• [About this exercise]: Look for the word "empty" in the data below, and copy every line that holds it.

============

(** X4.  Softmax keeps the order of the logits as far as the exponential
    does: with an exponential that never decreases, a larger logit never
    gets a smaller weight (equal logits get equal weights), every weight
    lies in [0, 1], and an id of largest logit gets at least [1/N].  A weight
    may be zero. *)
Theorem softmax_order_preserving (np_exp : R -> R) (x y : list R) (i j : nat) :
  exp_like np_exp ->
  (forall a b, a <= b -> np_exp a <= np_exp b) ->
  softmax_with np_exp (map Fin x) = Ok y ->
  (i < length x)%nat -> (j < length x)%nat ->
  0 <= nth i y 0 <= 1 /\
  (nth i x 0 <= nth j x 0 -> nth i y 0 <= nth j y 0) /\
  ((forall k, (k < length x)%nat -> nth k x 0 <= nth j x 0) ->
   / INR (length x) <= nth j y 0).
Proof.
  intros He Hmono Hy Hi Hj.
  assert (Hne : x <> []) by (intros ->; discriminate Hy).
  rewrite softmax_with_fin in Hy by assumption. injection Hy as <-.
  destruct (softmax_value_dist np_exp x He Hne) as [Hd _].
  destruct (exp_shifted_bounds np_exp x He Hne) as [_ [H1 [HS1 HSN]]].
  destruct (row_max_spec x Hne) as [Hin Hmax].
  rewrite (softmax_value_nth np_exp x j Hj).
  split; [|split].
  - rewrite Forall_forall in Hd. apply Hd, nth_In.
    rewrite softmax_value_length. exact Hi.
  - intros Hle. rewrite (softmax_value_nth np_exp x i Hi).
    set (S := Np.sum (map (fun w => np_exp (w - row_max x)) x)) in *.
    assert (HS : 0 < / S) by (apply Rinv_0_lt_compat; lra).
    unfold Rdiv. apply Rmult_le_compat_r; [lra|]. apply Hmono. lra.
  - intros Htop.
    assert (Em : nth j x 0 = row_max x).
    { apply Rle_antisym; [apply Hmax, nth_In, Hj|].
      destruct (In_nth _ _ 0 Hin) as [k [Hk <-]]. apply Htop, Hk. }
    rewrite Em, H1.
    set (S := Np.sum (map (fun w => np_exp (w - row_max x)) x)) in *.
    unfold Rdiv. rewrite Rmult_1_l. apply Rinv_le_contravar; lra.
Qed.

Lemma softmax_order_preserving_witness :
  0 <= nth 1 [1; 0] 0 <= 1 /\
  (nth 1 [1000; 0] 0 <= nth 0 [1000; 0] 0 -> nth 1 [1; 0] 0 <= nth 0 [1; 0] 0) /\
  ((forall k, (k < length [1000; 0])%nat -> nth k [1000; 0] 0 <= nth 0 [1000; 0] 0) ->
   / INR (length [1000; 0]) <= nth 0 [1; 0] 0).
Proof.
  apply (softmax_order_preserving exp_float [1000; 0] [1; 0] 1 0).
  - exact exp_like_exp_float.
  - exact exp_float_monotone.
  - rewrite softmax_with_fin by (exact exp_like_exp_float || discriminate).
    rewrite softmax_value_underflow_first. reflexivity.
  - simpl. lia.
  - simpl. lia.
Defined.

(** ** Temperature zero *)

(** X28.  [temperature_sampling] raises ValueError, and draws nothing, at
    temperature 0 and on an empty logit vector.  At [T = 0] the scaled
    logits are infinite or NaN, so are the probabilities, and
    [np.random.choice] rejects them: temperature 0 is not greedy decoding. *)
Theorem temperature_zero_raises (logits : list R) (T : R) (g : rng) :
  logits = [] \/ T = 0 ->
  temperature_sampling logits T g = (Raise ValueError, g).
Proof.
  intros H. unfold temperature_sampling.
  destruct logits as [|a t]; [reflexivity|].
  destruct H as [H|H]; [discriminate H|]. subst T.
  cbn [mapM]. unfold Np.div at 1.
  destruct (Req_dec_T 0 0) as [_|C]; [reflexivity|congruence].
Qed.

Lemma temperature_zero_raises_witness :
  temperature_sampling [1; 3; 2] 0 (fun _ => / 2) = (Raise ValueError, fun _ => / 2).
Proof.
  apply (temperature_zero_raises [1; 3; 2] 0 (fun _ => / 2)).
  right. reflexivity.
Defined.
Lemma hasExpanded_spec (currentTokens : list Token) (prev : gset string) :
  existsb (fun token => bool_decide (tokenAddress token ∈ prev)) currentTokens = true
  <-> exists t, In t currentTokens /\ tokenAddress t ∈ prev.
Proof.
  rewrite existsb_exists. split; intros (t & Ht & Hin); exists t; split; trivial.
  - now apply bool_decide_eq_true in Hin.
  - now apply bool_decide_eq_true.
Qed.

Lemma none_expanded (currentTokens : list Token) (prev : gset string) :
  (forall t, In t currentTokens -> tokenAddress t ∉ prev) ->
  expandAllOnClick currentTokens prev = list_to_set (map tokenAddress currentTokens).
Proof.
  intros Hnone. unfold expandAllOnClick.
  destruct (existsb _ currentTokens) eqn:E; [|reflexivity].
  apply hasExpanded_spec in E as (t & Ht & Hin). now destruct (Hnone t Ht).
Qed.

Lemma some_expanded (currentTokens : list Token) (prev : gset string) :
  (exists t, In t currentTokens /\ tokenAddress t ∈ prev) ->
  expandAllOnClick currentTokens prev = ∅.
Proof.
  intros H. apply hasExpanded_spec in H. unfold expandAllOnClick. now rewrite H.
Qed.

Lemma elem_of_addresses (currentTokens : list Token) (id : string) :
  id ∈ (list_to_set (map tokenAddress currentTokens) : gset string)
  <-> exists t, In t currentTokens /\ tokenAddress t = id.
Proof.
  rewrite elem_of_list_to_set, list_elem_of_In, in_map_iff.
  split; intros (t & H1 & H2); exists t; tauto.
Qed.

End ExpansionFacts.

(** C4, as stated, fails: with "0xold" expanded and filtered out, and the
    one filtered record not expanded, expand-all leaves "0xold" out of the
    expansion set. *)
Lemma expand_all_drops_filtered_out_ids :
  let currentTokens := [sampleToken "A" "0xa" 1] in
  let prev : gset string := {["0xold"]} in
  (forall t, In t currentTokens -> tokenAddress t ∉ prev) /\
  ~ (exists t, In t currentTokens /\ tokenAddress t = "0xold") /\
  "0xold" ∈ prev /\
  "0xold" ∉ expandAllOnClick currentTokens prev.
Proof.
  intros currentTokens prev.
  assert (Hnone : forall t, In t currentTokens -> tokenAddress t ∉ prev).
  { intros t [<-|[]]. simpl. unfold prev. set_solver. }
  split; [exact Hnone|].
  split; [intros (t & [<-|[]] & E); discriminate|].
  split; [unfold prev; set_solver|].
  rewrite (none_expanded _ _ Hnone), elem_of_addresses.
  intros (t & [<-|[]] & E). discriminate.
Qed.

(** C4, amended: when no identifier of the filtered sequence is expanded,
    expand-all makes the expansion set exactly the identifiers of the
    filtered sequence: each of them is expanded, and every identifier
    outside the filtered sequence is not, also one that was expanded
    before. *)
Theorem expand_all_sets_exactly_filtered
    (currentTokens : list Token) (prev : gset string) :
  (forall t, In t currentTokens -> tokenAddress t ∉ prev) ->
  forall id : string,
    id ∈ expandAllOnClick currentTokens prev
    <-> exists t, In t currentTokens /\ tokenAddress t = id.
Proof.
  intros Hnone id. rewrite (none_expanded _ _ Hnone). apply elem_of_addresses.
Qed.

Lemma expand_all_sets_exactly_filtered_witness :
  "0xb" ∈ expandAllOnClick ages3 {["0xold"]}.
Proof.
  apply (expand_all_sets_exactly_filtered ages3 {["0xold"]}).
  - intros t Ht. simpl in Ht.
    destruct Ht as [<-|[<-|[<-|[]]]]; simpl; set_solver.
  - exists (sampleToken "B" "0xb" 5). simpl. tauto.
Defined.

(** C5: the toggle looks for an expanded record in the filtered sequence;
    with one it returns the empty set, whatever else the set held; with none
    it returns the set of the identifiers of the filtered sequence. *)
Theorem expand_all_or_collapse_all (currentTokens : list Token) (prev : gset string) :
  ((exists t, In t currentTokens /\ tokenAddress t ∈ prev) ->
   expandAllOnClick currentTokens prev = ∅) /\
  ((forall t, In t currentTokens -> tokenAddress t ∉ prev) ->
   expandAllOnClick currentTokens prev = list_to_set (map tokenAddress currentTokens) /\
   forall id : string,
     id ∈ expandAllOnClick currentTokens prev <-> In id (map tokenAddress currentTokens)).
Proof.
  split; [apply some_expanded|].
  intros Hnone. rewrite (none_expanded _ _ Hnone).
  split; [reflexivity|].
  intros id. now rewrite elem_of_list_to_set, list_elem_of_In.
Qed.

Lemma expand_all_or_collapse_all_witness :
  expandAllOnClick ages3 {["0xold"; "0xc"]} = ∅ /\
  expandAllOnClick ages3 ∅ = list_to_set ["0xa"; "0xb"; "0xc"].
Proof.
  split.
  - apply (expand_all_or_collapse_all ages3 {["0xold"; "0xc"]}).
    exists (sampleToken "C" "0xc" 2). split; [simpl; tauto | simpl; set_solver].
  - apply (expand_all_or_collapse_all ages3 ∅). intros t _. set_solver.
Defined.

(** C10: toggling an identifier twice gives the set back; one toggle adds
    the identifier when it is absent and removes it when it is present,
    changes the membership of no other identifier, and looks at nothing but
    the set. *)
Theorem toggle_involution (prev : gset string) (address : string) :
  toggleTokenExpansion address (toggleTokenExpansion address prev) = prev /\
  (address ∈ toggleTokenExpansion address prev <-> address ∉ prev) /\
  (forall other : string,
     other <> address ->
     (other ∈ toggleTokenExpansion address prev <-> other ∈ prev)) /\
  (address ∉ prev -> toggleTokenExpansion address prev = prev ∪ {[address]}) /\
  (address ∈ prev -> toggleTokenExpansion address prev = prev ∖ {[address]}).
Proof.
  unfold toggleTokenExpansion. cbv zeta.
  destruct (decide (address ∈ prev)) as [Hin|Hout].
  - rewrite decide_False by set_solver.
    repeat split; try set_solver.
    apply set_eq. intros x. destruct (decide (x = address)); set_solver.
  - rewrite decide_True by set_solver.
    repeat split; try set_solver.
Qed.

============

• [Task result]:
    temperature 0 and on an empty logit vector.  At [T = 0] the scaled
    with one it returns the empty set, whatever else the set held; with none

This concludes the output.